In light of all this, it is not surprising that many US banks and other financial institutions have chosen to focus their attention elsewhere. While many financial institutions have reduced their presence in the consumer packaged goods market, the best choice may be to focus more on fintech development. This sector is highly competitive, providing opportunities for a company to focus on developing a unique technology or application in a new and exciting market segment. There are a number of examples of companies that have developed state-of-the-art fintech products that are complementary to traditional financial services, including (but not always in substitution for) banking, insurance, and accounting. These companies include Kabbage Inc, Verseo, and Quicken Software, and were able to leverage their existing customer base to secure funding for their ventures through capital markets and/or private investors.

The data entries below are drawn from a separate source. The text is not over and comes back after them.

(* ===== verification/Pools.v ===== *)
(** The memory pools of libsel4allocman/src/mspace: fixed_pool.c, virtual_pool.c,
    vspace_pool.c and dual_pool.c (and null.h).  Each is a K&R allocator
    (KrMalloc.v) with a function that gives it more memory.

    A pool's structure is in memory, its address a parameter of each operation;
    the fields are at the offsets below.  The result of an allocation is the
    pointer and the error.  The manager's operations, the kernel's and the
    address space's are parameters that work on the same memory. *)
From S2P Require Import Prelude Cspacepath Interfaces Mapping KrMalloc.

(** [mspace_fixed_pool_t] *)
Module fixed_pool.
Definition at_pool_ptr (p : Z) : Z := p.
Definition at_remaining (p : Z) : Z := p + 8.
Definition at_k_r_malloc (p : Z) : Z := p + 16.
End fixed_pool.

(** [mspace_virtual_pool_t] *)
Module virtual_pool.
Definition at_pool_ptr (p : Z) : Z := p.
Definition at_pool_top (p : Z) : Z := p + 8.
Definition at_pool_limit (p : Z) : Z := p + 16.
Definition at_pd (p : Z) : Z := p + 24.
Definition at_k_r_malloc (p : Z) : Z := p + 32.
Definition at_morecore_alloc (p : Z) : Z := p + 72.
End virtual_pool.

(** [mspace_vspace_pool_t]: the [vspace_t] it has a copy of takes 19 words. *)
Module vspace_pool.
Definition at_pool_ptr (p : Z) : Z := p.
Definition at_pool_top (p : Z) : Z := p + 8.
Definition at_reservation (p : Z) : Z := p + 16.
Definition at_k_r_malloc (p : Z) : Z := p + 176.
Definition at_morecore_alloc (p : Z) : Z := p + 216.
End vspace_pool.

(** [mspace_dual_pool_t] *)
Module dual_pool.
Definition at_fixed_pool_start (p : Z) : Z := p.
Definition at_fixed_pool_end (p : Z) : Z := p + 8.
Definition at_fixed_pool (p : Z) : Z := p + 16.
Definition at_have_virtual_pool (p : Z) : Z := p + 72.
Definition at_virtual_pool (p : Z) : Z := p + 80.
Definition sizeof_words : nat := 20.
End dual_pool.

Record mspace_fixed_pool_config : Type := FixedConfig { config_pool : Z; config_size : Z }.
Record mspace_virtual_pool_config : Type := VirtualConfig { vstart : Z; vsize : Z; pd : Z }.
Record mspace_vspace_pool_config : Type := VspaceConfig { vp_vstart : Z; vp_reservation : Z }.

(** mspace/null.h *)
Definition _mspace_null_alloc {S : Type} (bytes : Z) : M S (Z * Z) := ret (0, 1).
Definition _mspace_null_free {S : Type} (ptr bytes : Z) : M S unit := ret tt.

Section pools.
Context {W : Type}.
#[local] Notation St := (heap W).

(** ** fixed_pool.c *)

Definition fixed_pool_morecore (cookie k_r_malloc new_units : Z) : M St Z :=
  let fixed_pool := cookie in
  let new_size := new_units ⊠ sizeof_k_r_malloc_header_t in
  let! remaining := load (fixed_pool.at_remaining fixed_pool) in
  if remaining <? new_size then ret 0 else
  let! new_header := load (fixed_pool.at_pool_ptr fixed_pool) in
  let! _ := store (fixed_pool.at_pool_ptr fixed_pool) (new_header ⊞ new_size) in
  let! _ := store (fixed_pool.at_remaining fixed_pool) (remaining ⊟ new_size) in
  ret new_header.

Definition mspace_fixed_pool_create (fixed_pool : Z) (config : mspace_fixed_pool_config) : M St unit :=
  let! _ := store (fixed_pool.at_pool_ptr fixed_pool) (config_pool config) in
  let! _ := store (fixed_pool.at_remaining fixed_pool) (config_size config) in
  let! pool_ptr := load (fixed_pool.at_pool_ptr fixed_pool) in
  let padding := pool_ptr mod sizeof_k_r_malloc_header_t in
  let! _ := store (fixed_pool.at_pool_ptr fixed_pool) (pool_ptr ⊞ padding) in
  let! remaining := load (fixed_pool.at_remaining fixed_pool) in
  let! _ := store (fixed_pool.at_remaining fixed_pool) (remaining ⊟ padding) in
  mspace_k_r_malloc_init (fixed_pool.at_k_r_malloc fixed_pool) fixed_pool.

Definition _mspace_fixed_pool_alloc (fixed_pool bytes : Z) : M St (Z * Z) :=
  let! ret_ := mspace_k_r_malloc_alloc fixed_pool_morecore (fixed_pool.at_k_r_malloc fixed_pool) bytes in
  ret (ret_, if ret_ =? 0 then 1 else 0).

Definition _mspace_fixed_pool_free (fixed_pool ptr bytes : Z) : M St unit :=
  mspace_k_r_malloc_free (fixed_pool.at_k_r_malloc fixed_pool) ptr.

(** ** virtual_pool.c *)

Section virtual.
Context `{AO : !AllocmanOps St} `{MK : !MappingKernel St} `{MC : !MappingConstants} `{SC : !SeL4Constants}.

Definition PAGE_SIZE_4K : Z := 4096.

(** [memset] with 0, of [n] words. *)
Fixpoint zero_words (n : nat) (x : Z) : M St unit :=
  match n with
  | O => ret tt
  | S n => let! _ := store x 0 in zero_words n (x ⊞ 8)
  end.

(** The loop of [_add_page] that maps the frame: the error of the last attempt. *)
Fixpoint map_frame (fuel : nat) (frame pd vaddr : Z) : M St Z :=
  let! error := seL4_X86_Page_Map frame pd vaddr seL4_AllRights seL4_ARCH_Default_VMAttributes in
  if negb (error =? seL4_FailedLookup) then ret error else
  match fuel with
  | O => stop OutOfFuel
  | S fuel =>
      let! (error, path) := allocman_cspace_alloc in
      if negb (error =? 0) then ret error else
      let! failed_bits := seL4_MappingFailedLookupLevel in
      match vspace_get_map_obj failed_bits with
      | (0, Some obj) =>
          let! (cookie, error) := allocman_utspace_alloc (obj_size_bits obj) (obj_type obj) path false in
          if negb (error =? 0) then let! _ := allocman_cspace_free path in ret error else
          let! error := vspace_map_obj obj (capPtr path) pd vaddr seL4_ARCH_Default_VMAttributes in
          if negb (error =? seL4_NoError) then
            let! _ := allocman_utspace_free cookie seL4_PageTableBits in
            let! _ := allocman_cspace_free path in ret error
          else map_frame fuel frame pd vaddr
      | _ => stop AssertFailed
      end
  end.

(** The manager passed is [alloc]; it must not be null. *)
Definition _add_page (alloc pd vaddr : Z) : M St Z :=
  if alloc =? 0 then stop NullPointer else
  let! (error, frame_path) := allocman_cspace_alloc in
  if negb (error =? 0) then ret error else
  let! (frame_cookie, error) := allocman_utspace_alloc seL4_PageBits seL4_X86_4K frame_path true in
  if negb (error =? 0) then let! _ := allocman_cspace_free frame_path in ret error else
  let! error := map_frame max_rounds (capPtr frame_path) pd vaddr in
  if negb (error =? seL4_NoError) then
    let! _ := allocman_cspace_free frame_path in
    let! _ := allocman_utspace_free frame_cookie seL4_PageBits in ret error
  else
    let! _ := zero_words 512 vaddr in
    ret 0.

(** The loop of [_morecore]: the error of the last page. *)
Fixpoint add_pages (fuel : nat) (virtual_pool new_size : Z) : M St Z :=
  let! pool_ptr := load (virtual_pool.at_pool_ptr virtual_pool) in
  let! pool_top := load (virtual_pool.at_pool_top virtual_pool) in
  if pool_ptr ⊞ new_size <=? pool_top then ret 0 else
  match fuel with
  | O => stop OutOfFuel
  | S fuel =>
      let! alloc := load (virtual_pool.at_morecore_alloc virtual_pool) in
      let! pd := load (virtual_pool.at_pd virtual_pool) in
      let! error := _add_page alloc pd pool_top in
      if negb (error =? 0) then ret error else
      let! pool_top := load (virtual_pool.at_pool_top virtual_pool) in
      let! _ := store (virtual_pool.at_pool_top virtual_pool) (pool_top ⊞ PAGE_SIZE_4K) in
      add_pages fuel virtual_pool new_size
  end.

Definition virtual_pool_morecore (cookie k_r_malloc new_units : Z) : M St Z :=
  let virtual_pool := cookie in
  let new_size := new_units ⊠ sizeof_k_r_malloc_header_t in
  let! pool_ptr := load (virtual_pool.at_pool_ptr virtual_pool) in
  let! pool_limit := load (virtual_pool.at_pool_limit virtual_pool) in
  if pool_limit <? pool_ptr ⊞ new_size then ret 0 else
  let! error := add_pages (Z.to_nat (new_size / PAGE_SIZE_4K + 1)) virtual_pool new_size in
  if negb (error =? 0) then ret 0 else
  let! new_header := load (virtual_pool.at_pool_ptr virtual_pool) in
  let! _ := store (virtual_pool.at_pool_ptr virtual_pool) (new_header ⊞ new_size) in
  ret new_header.

Definition mspace_virtual_pool_create (virtual_pool : Z) (config : mspace_virtual_pool_config) : M St unit :=
  let! _ := store (virtual_pool.at_pool_ptr virtual_pool) (vstart config) in
  let! pool_ptr := load (virtual_pool.at_pool_ptr virtual_pool) in
  let! _ := store (virtual_pool.at_pool_top virtual_pool) pool_ptr in
  let! _ := store (virtual_pool.at_pool_limit virtual_pool) (vstart config ⊞ vsize config) in
  let! _ := store (virtual_pool.at_morecore_alloc virtual_pool) 0 in
  let! _ := store (virtual_pool.at_pd virtual_pool) (pd config) in
  mspace_k_r_malloc_init (virtual_pool.at_k_r_malloc virtual_pool) virtual_pool.

Definition _mspace_virtual_pool_alloc (alloc virtual_pool bytes : Z) : M St (Z * Z) :=
  let! _ := store (virtual_pool.at_morecore_alloc virtual_pool) alloc in
  let! ret_ := mspace_k_r_malloc_alloc virtual_pool_morecore (virtual_pool.at_k_r_malloc virtual_pool) bytes in
  let! _ := store (virtual_pool.at_morecore_alloc virtual_pool) 0 in
  ret (ret_, if ret_ =? 0 then 1 else 0).

Definition _mspace_virtual_pool_free (alloc virtual_pool ptr bytes : Z) : M St unit :=
  let! _ := store (virtual_pool.at_morecore_alloc virtual_pool) alloc in
  let! _ := mspace_k_r_malloc_free (virtual_pool.at_k_r_malloc virtual_pool) ptr in
  store (virtual_pool.at_morecore_alloc virtual_pool) 0.

(** ** dual_pool.c *)

Definition mspace_dual_pool_create (dual_pool : Z) (config : mspace_fixed_pool_config) : M St unit :=
  let! _ := zero_words dual_pool.sizeof_words dual_pool in
  let! _ := store (dual_pool.at_fixed_pool_start dual_pool) (config_pool config) in
  let! _ := store (dual_pool.at_fixed_pool_end dual_pool) (config_pool config ⊞ config_size config) in
  mspace_fixed_pool_create (dual_pool.at_fixed_pool dual_pool) config.

Definition mspace_dual_pool_attach_virtual (dual_pool : Z) (config : mspace_virtual_pool_config) : M St unit :=
  let! _ := mspace_virtual_pool_create (dual_pool.at_virtual_pool dual_pool) config in
  store (dual_pool.at_have_virtual_pool dual_pool) 1.

Definition _mspace_dual_pool_alloc (alloc dual_pool bytes : Z) : M St (Z * Z) :=
  let! have_virtual_pool := load (dual_pool.at_have_virtual_pool dual_pool) in
  if negb (have_virtual_pool =? 0) then
    let! (ret_, error) := _mspace_virtual_pool_alloc alloc (dual_pool.at_virtual_pool dual_pool) bytes in
    if error =? 0 then ret (ret_, 0) else _mspace_fixed_pool_alloc (dual_pool.at_fixed_pool dual_pool) bytes
  else _mspace_fixed_pool_alloc (dual_pool.at_fixed_pool dual_pool) bytes.

Definition _mspace_dual_pool_free (alloc dual_pool ptr bytes : Z) : M St unit :=
  let! fixed_pool_start := load (dual_pool.at_fixed_pool_start dual_pool) in
  let! fixed_pool_end := load (dual_pool.at_fixed_pool_end dual_pool) in
  if (fixed_pool_start <=? ptr) && (ptr <? fixed_pool_end)
  then _mspace_fixed_pool_free (dual_pool.at_fixed_pool dual_pool) ptr bytes
  else _mspace_virtual_pool_free alloc (dual_pool.at_virtual_pool dual_pool) ptr bytes.
End virtual.

(** ** vspace_pool.c

    [vspace_new_pages_at_vaddr] is the operation of the pool's [vspace_t]: an
    address, a number of pages, the bits of their size, a reservation. *)
Section vspace.
Context (vspace_new_pages_at_vaddr : Z -> Z -> Z -> Z -> M St Z).

Definition PAGE_SIZE_BITS : Z := 12.

Fixpoint new_pages (fuel : nat) (vspace_pool new_size : Z) : M St Z :=
  let! pool_ptr := load (vspace_pool.at_pool_ptr vspace_pool) in
  let! pool_top := load (vspace_pool.at_pool_top vspace_pool) in
  if pool_ptr ⊞ new_size <=? pool_top then ret 0 else
  match fuel with
  | O => stop OutOfFuel
  | S fuel =>
      let! reservation := load (vspace_pool.at_reservation vspace_pool) in
      let! error := vspace_new_pages_at_vaddr pool_top 1 PAGE_SIZE_BITS reservation in
      if negb (error =? seL4_NoError) then ret error else
      let! pool_top := load (vspace_pool.at_pool_top vspace_pool) in
      let! _ := store (vspace_pool.at_pool_top vspace_pool) (pool_top ⊞ BIT PAGE_SIZE_BITS) in
      new_pages fuel vspace_pool new_size
  end.

Definition vspace_pool_morecore (cookie k_r_malloc new_units : Z) : M St Z :=
  let vspace_pool := cookie in
  let new_size := new_units ⊠ sizeof_k_r_malloc_header_t in
  let! error := new_pages (Z.to_nat (new_size / BIT PAGE_SIZE_BITS + 1)) vspace_pool new_size in
  if negb (error =? seL4_NoError) then ret 0 else
  let! new_header := load (vspace_pool.at_pool_ptr vspace_pool) in
  let! _ := store (vspace_pool.at_pool_ptr vspace_pool) (new_header ⊞ new_size) in
  ret new_header.

Definition mspace_vspace_pool_create (vspace_pool : Z) (config : mspace_vspace_pool_config) : M St unit :=
  let! _ := store (vspace_pool.at_pool_ptr vspace_pool) (vp_vstart config) in
  let! _ := store (vspace_pool.at_pool_top vspace_pool) (vp_vstart config) in
  let! _ := store (vspace_pool.at_reservation vspace_pool) (vp_reservation config) in
  let! _ := store (vspace_pool.at_morecore_alloc vspace_pool) 0 in
  mspace_k_r_malloc_init (vspace_pool.at_k_r_malloc vspace_pool) vspace_pool.

Definition _mspace_vspace_pool_alloc (alloc vspace_pool bytes : Z) : M St (Z * Z) :=
  let! _ := store (vspace_pool.at_morecore_alloc vspace_pool) alloc in
  let! ret_ := mspace_k_r_malloc_alloc vspace_pool_morecore (vspace_pool.at_k_r_malloc vspace_pool) bytes in
  let! _ := store (vspace_pool.at_morecore_alloc vspace_pool) 0 in
  ret (ret_, if ret_ =? 0 then 1 else 0).

Definition _mspace_vspace_pool_free (alloc vspace_pool ptr bytes : Z) : M St unit :=
  let! _ := store (vspace_pool.at_morecore_alloc vspace_pool) alloc in
  let! _ := mspace_k_r_malloc_free (vspace_pool.at_k_r_malloc vspace_pool) ptr in
  store (vspace_pool.at_morecore_alloc vspace_pool) 0.
End vspace.
End pools.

While many traditional banking firms are exiting the consumer packaged goods arena, they are not all necessarily headed in that direction. A growing number of banks have chosen to partner with venture capitalists and investment firms to further their efforts in fintech. These firms provide seed funding and mentoring for these startups, as well as providing market exposure through their own research and development efforts. This type of investment is usually made in the form of an acquisition, but there are companies that approach venture capitalists instead. Whatever strategy, bank, or financial institution, opts to pursue, they should do so carefully to avoid missing an opportunity for further success in this promising yet untapped market segment.